Stereochemical aspects of axial ligation in ferrous iron-porphyrins probed by resonance Raman spectroscopy

Abstract

Abstract We report the concentration-dependent resonance Raman (RR) studies of the FENIm stretching modes in the photo-reduced iron-octaethyl porphyrin (FeIIOEP) and iron-protoporphyrin-IX dimethylester (FeIIPPDME) complexes with 2-methyl imidazole (2-MeIm) and 1,2-dimethyl imidazole (1,2-Me2Im) as axial ligands. The FeNIm stretching modes in both iron complexes have revealed two components due to the co-existence of the upright and tilted configurations of the FENIm bond with respect to the normal to the heme plane.

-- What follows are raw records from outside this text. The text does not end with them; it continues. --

(** * blog-backend: the posts controller ([src/api/posts/posts.ctrl.js]),
    its router ([src/api/posts/index.js]) and the Post model.

    The controller is embedded as pure functions over an explicit store
    (the [posts] collection, a finite map from ObjectId to document).
    Every handler returns the response it leaves in the Koa context, the
    store after it ran and the list of store calls it issued.

    JavaScript values are modelled as follows.
    - A string is a [string]; one [ascii] stands for one code unit, so
      [String.length] is the [.length] of the source.
    - A number is [NaN] or an exact integer [Num z] (no rounding: the
      counters and page numbers of this program stay far below 2^53).
    - [undefined] is [None] of an [option].

    Libraries the controller imports but the repository does not contain
    (sanitize-html, the MongoDB driver's treatment of a NaN skip) are
    operations of a type class; the theorems hold for every instance.
    Failures of the connection to the store are not modelled: a store
    call fails only for a reason the call itself carries (a duplicate
    [_id], a value that cannot be cast, a rejected skip). The upload
    handler, which works on files, is left out. *)

From Stdlib Require Import ZArith NArith Lia Ascii.
From stdpp Require Import gmap strings list sorting.

Local Open Scope Z_scope.

(* ===================================================================== *)
(** ** JavaScript primitives used by the controller *)
(* ===================================================================== *)

Module Js.

(** A JavaScript number, restricted to what the controller computes
    with: integers and NaN. *)
Inductive number : Type :=
| NaN
| Num (z : Z).

#[global] Instance number_eq_dec : EqDecision number.
Proof. solve_decision. Defined.

(** [a < b]: every comparison with NaN is false. *)
Definition lt (a b : number) : bool :=
  match a, b with
  | Num x, Num y => bool_decide (x < y)
  | _, _ => false
  end.

Definition sub (a b : number) : number :=
  match a, b with
  | Num x, Num y => Num (x - y)
  | _, _ => NaN
  end.

Definition mul (a b : number) : number :=
  match a, b with
  | Num x, Num y => Num (x * y)
  | _, _ => NaN
  end.

(** [Math.ceil(n / d)] for integers [n] and a positive [d]. *)
Definition ceil_div (n d : Z) : Z :=
  if bool_decide (n mod d = 0) then n / d else n / d + 1.

(** [x || dflt] on an optional string: [undefined] and [''] are falsy. *)
Definition or_default (x : option string) (dflt : string) : string :=
  match x with
  | Some (String c s) => String c s
  | _ => dflt
  end.

(** Truthiness of an optional string. *)
Definition truthy (x : option string) : bool :=
  match x with
  | Some (String _ _) => true
  | _ => false
  end.

(** [String(x)] as applied by [RegExp.prototype.exec] to its argument. *)
Definition to_string (x : option string) : string :=
  match x with
  | Some s => s
  | None => "undefined"
  end.

(** [s.slice(0, n)]. *)
Fixpoint slice0 (n : nat) (s : string) : string :=
  match n, s with
  | S n', String c s' => String c (slice0 n' s')
  | _, _ => ""
  end.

The frequencies of the two components in both the complexes shift to higher side with an increase in concentration of 2-MeIm as axial ligand. With the more sterically hindered 1,2-Me2Im as axial ligand, the (1,2-Me2Im)FeII-OEP complex exists mainly with the tilted configuration of the FENIm bond while the upright configuration is the dominant species in the (1,2-Me2Im)FeIIPPDME complex. From the comparative study, we infer that the vinyl groups in the protoporphyrin complex play a dominant role in non-bonded interactions with the sterically hindered axial ligands in stabilizing the specific configurations.